Calculate ingredient weights from baker's percentages based on flour weight for bread and pastry recipes.

TOTAL DOUGH WEIGHT
--
Water
--
Salt
--
Yeast
--
Hydration
--

What is Baker's Percentage?

Baker's percentage (also known as baker's math or formula percentage) is a notation method that expresses each ingredient as a percentage of the total flour weight. Flour is always 100%, and every other ingredient is expressed relative to it. This system is the industry standard in professional bakeries worldwide because it makes recipes infinitely scalable and easy to compare.

For example, a recipe with 65% water means that for every 100 grams of flour, you use 65 grams of water. If you have 500 grams of flour, you need 325 grams of water. This is fundamentally different from regular percentage calculations where all ingredients add up to 100%. In baker's math, the total of all percentages will exceed 100% because flour itself is already 100%.

Calculation Formula

Ingredient Weight = Flour Weight × (Ingredient % / 100)
Total Dough = Flour + Water + Salt + Yeast + Other Ingredients

To reverse-engineer baker's percentages from an existing recipe, divide each ingredient weight by the flour weight and multiply by 100. This allows you to convert any recipe into baker's percentage notation for easy scaling.

Hydration Guide

Hydration %Dough TypeCommon BreadsDifficulty
50-57%StiffBagels, pretzelsEasy
58-65%StandardSandwich bread, rollsEasy-Medium
65-75%ModerateFrench bread, sourdoughMedium
75-85%WetCiabatta, focacciaAdvanced
85-100%+Very wetPain de mie, some sourdoughsExpert

Common Bread Formulas

Bread TypeFlourWaterSaltYeast
Basic White100%60%2%1%
French Baguette100%68%2%0.6%
Sourdough100%75%2%20% starter
Ciabatta100%80%2.2%0.8%
Pizza Dough100%62%2.5%0.5%

Frequently Asked Questions

Why use baker's percentage instead of regular measurements?

Baker's percentage makes recipes infinitely scalable. Whether you are making one loaf or one hundred, you simply change the flour weight and all other ingredients scale proportionally. It also makes it easy to compare recipes, understand dough characteristics at a glance, and communicate formulas between bakers regardless of the batch size they work with.

How do I handle multiple flours?

When a recipe uses more than one type of flour (e.g., bread flour and whole wheat), the total of all flours combined equals 100%. So a recipe with 80% bread flour and 20% whole wheat means the combined flours are 100%, and all other ingredients are calculated against this combined weight.

What if my recipe includes enrichments like butter or eggs?
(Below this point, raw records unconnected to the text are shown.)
(** * VideoDownloader: the offline-download component of kino

    A shallow embedding of [src/js/components/VideoDownloader.js]: the
    aggregate progress computation [getProgress], the resume merge done by
    [init], the reflected [progress] attribute and [setDownloadState].

    JavaScript numbers are modelled as exact rationals extended with the two
    infinities and NaN: the arithmetic is IEEE-754 arithmetic without
    rounding and without a signed zero.  Byte counts are integers.  The
    statements on this model are about order, bounds and truthiness.  The
    values the reduction of [getProgress] computes are binary64 numbers,
    rounded at every operation: module [Binary64] is that reduction on the
    primitive floats. *)

From Stdlib Require Import QArith Lia Lqa Ascii String HexString.
From Stdlib Require Import ZArith Floats Uint63 Bool.
From stdpp Require Import gmap strings list.

(** ** JavaScript numbers *)

Module JS.

Inductive number : Type :=
| Num (q : Q)
| PosInf
| NegInf
| NaN.

Definition of_Z (z : Z) : number := Num (inject_Z z).
Definition of_nat (n : nat) : number := of_Z (Z.of_nat n).

(** Value equality of numbers ([Q] has several representations of one
    rational). NaN is related to itself: this is the identity of results,
    not the [===] operator. *)
Definition equiv (x y : number) : Prop :=
  match x, y with
  | Num a, Num b => (a == b)%Q
  | PosInf, PosInf | NegInf, NegInf | NaN, NaN => True
  | _, _ => False
  end.

(** [x + y] *)
Definition add (x y : number) : number :=
  match x, y with
  | NaN, _ | _, NaN => NaN
  | PosInf, NegInf | NegInf, PosInf => NaN
  | PosInf, _ | _, PosInf => PosInf
  | NegInf, _ | _, NegInf => NegInf
  | Num a, Num b => Num (a + b)
  end.

(** The sign of an infinity after multiplication or division by [q];
    [zero] is the result when [q] is zero. *)
Definition signed (inf : bool) (q : Q) (zero : number) : number :=
  match (q ?= 0)%Q with
  | Eq => zero
  | Gt => if inf then PosInf else NegInf
  | Lt => if inf then NegInf else PosInf
  end.

(** [x * y] *)
Definition mul (x y : number) : number :=
  match x, y with
  | NaN, _ | _, NaN => NaN
  | Num a, Num b => Num (a * b)
  | PosInf, Num q | Num q, PosInf => signed true q NaN
  | NegInf, Num q | Num q, NegInf => signed false q NaN
  | PosInf, PosInf | NegInf, NegInf => PosInf
  | PosInf, NegInf | NegInf, PosInf => NegInf
  end.
(** * Container monitor and load injector: a shallow embedding

    The two scripts of [Pythonscripts/] are embedded as pure functions:

    - [metrics.py]: [Metrics.get_container_stats] and
      [Metrics.monitor_containers];
    - [container_load_test.py]: [LoadTest.run_stress] and [LoadTest.main].

    Python exceptions become the [Raise] constructor of [Py.result]; a
    function that prints, sends mail or executes commands is a computation
    in [Py.io]: the list of its events, in program order, with its outcome.
    Python floats are IEEE-754 binary64 values, modelled with the
    [spec_float] of the standard library at precision 53. *)

From Stdlib Require Import ZArith List String Ascii Bool Lia.
From Stdlib Require Import Floats.SpecFloat.
From Stdlib Require Import DecimalString DecimalZ.
Import ListNotations.

Open Scope Z_scope.

(** ** The fragment of the Python runtime the scripts rely on *)

Module Py.

(** Exceptions deriving from [Exception]: the errors the scripts can raise
    themselves (the two arithmetic ones, and [AttributeError] for a method
    the object does not have), and the errors of the external collaborators
    (docker API, SMTP), which carry their message.  The end of the program
    by argparse on a bad command line is written as the exception of
    [parse_args]: line 50 of the injector is outside every [try]. *)
Inductive exn : Type :=
| ZeroDivisionError
| OverflowError
| AttributeError
| ExternalError (msg : string).

Inductive result (A : Type) : Type :=
| Ok (a : A)
| Raise (e : exn).
Arguments Ok {A} a.
Arguments Raise {A} e.

Definition rbind {A B : Type} (m : result A) (k : A -> result B) : result B :=
  match m with
  | Ok a => k a
  | Raise e => Raise e
  end.

(** A computation with events of type [E]: the events it produced and how
    it ended.  An exception ends the computation and keeps the events
    produced before it. *)
Definition io (E A : Type) : Type := list E * result A.

Definition trace {E A : Type} (m : io E A) : list E := fst m.
Definition outcome {E A : Type} (m : io E A) : result A := snd m.

Definition ret {E A : Type} (a : A) : io E A := ([], Ok a).

Definition bind {E A B : Type} (m : io E A) (k : A -> io E B) : io E B :=
  match outcome m with
  | Ok a => (trace m ++ trace (k a), outcome (k a))
  | Raise e => (trace m, Raise e)
  end.

(** [print(...)] *)
Definition print {E : Type} (ev : E) : io E unit := ([ev], Ok tt).

(** A call to an external collaborator: the request [ev] and its outcome. *)
Definition call {E A : Type} (ev : E) (r : result A) : io E A := ([ev], r).

(** A computation without events. *)
Definition lift {E A : Type} (r : result A) : io E A := ([], r).

(** [try: body  except Exception as e: handler e] *)
Definition try_except {E A : Type} (body : io E A) (handler : exn -> io E A)
  : io E A :=
  match outcome body with
  | Ok a => body
  | Raise e => (trace body ++ trace (handler e), outcome (handler e))
  end.

(** [with enter as x: body], where [exit] is what [__exit__] does and
    returns a false value: [exit] runs as soon as [enter] returned, also
    when [body] raised; an exception of [exit] replaces the one of
    [body]. *)
Definition with_ {E A : Type} (enter : io E unit) (body : io E A)
  (exit : io E unit) : io E A :=
  match outcome enter with
  | Raise e => (trace enter, Raise e)
  | Ok _ =>
      (trace enter ++ trace body ++ trace exit,
       match outcome exit with
       | Raise e => Raise e
       | Ok _ => outcome body
       end)
  end.

(** [for x in l: body x] *)
Fixpoint for_each {E A : Type} (l : list A) (body : A -> io E unit)
  : io E unit :=
  match l with
  | [] => ret tt
  | x :: l' => bind (body x) (fun _ => for_each l' body)
  end.

(** binary64 *)
Definition prec : Z := 53.
Definition emax : Z := 1024.

Definition float : Type := spec_float.

Definition fmul (x y : float) : float := SFmul prec emax x y.
(** [x > y] on floats is [fgt x y]; it is false as soon as one is a NaN. *)
Definition fgt (x y : float) : bool := SFltb y x.

Definition is_infinity (x : float) : bool :=
  match x with
  | S754_infinity _ => true
  | _ => false
  end.

(** The integer [z] as the mantissa of a float with exponent 0, before any
    rounding. *)
Definition exact (z : Z) : float :=
  match z with
  | Z0 => S754_zero false
  | Zpos m => S754_finite false m 0
  | Zneg m => S754_finite true m 0
  end.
Enrichments are expressed as baker's percentages the same way. Brioche, for example, might have 50% butter and 20% eggs by baker's percentage. Keep in mind that butter and eggs also contain water, so the effective hydration of the dough is higher than the listed water percentage alone. Eggs are approximately 75% water and butter is about 15-20% water.